TASK INSTRUCTIONS.
Return exactly the lines of the records below, starting at the line that contains "protected routes, whatever" and ending at the line that contains "Theorem routes_roles e", with both of those lines kept.

DATASET RECORDS.

(* ===== verification/ApiRoundtrips.v ===== *)
(** * What the handlers do, in full

    The role every route needs; creating and reading back; the login with its
    seeded owner; and the record that running a flow leaves. *)
From Stdlib Require Import Ascii.
From stdpp Require Import sorting.
From S2P Require Import Prelude GoStr GoValue GoSort GoFmt Json Model Store StoreSpec StoreProps.
From S2P Require Import Expr Graph SideEffects Mcp Engine EngineProps Auth Hub Codec Api Tenants ApiTheory ApiSamples ApiProps.

(** ** Roles of the routes *)
Definition endpoint_role (e : endpoint) : Role :=
  match e with
  | EpRunFlow => RoleOperator
  | _ => if bool_decide ((route e "").1 = "GET") then RoleViewer else RoleOwner
  end.

Lemma before_byte_app c p s : before_byte c p = p → before_byte c (p +:+ s) = p +:+ before_byte c s.
Proof.
  induction p as [|d p IH]; simpl; [done|]. case_bool_decide; [done|]. intros [= E].
  by rewrite IH.
Qed.

Lemma route_no_query e id : before_byte "?"%char id = id → before_byte "?"%char (route e id).2 = (route e id).2.
Proof.
  intros Hid. destruct e; cbn [route snd]; try reflexivity;
    repeat (rewrite before_byte_app; [|done]); by rewrite ?Hid.
Qed.

(** The role that the permission matrix asks for a request to any of the
    protected routes, whatever identifier is in its path: a viewer may make
    every GET request, an operator may also run flows, and everything else
    (creating, changing, deleting and testing) is for owners. *)
Theorem routes_roles e id (Hid : before_byte "?"%char id = id) :
  RequiredRole (route e id).1 (route e id).2 = endpoint_role e.
Proof.
  unfold RequiredRole. rewrite (route_no_query e id Hid).
  destruct e; cbn [route fst snd].
  all: rewrite ?(bool_decide_eq_false_2 ("GET" = httpMethodPost)),
    ?(bool_decide_eq_false_2 ("PUT" = httpMethodPost)),
    ?(bool_decide_eq_false_2 ("DELETE" = httpMethodPost)) by done; try reflexivity.
  - rewrite (bool_decide_eq_false_2 (_ = "/api/v1/auth/login")) by (intros [=]).
    rewrite (bool_decide_eq_false_2 (_ = "/api/v1/tasks")) by (intros [=]).
    change (has_prefix ("/api/v1" +:+ "/mcp-servers/" +:+ id +:+ "/test") "/api/v1/flows/") with false.
    by rewrite !andb_false_r.
  - rewrite (bool_decide_eq_false_2 (_ = "/api/v1/auth/login")) by (intros [=]).
    rewrite (bool_decide_eq_false_2 (_ = "/api/v1/tasks")) by (intros [=]).
    change (has_prefix ("/api/v1" +:+ "/flows/" +:+ id +:+ "/run") "/api/v1/flows/")
      with (has_prefix ("/api/v1/flows/" +:+ (id +:+ "/run")) "/api/v1/flows/").
    unfold has_prefix. rewrite prefix_app. fold has_prefix.
    rewrite (proj2 (has_suffix_spec _ "/run")), !andb_false_r; [reflexivity|].
    exists ("/api/v1" +:+ "/flows/" +:+ id). by rewrite <- !str_app_assoc.
Qed.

SOLUTION FOR THIS EXERCISE.
    protected routes, whatever identifier is in its path: a viewer may make
    every GET request, an operator may also run flows, and everything else
    (creating, changing, deleting and testing) is for owners. *)
Theorem routes_roles e id (Hid : before_byte "?"%char id = id) :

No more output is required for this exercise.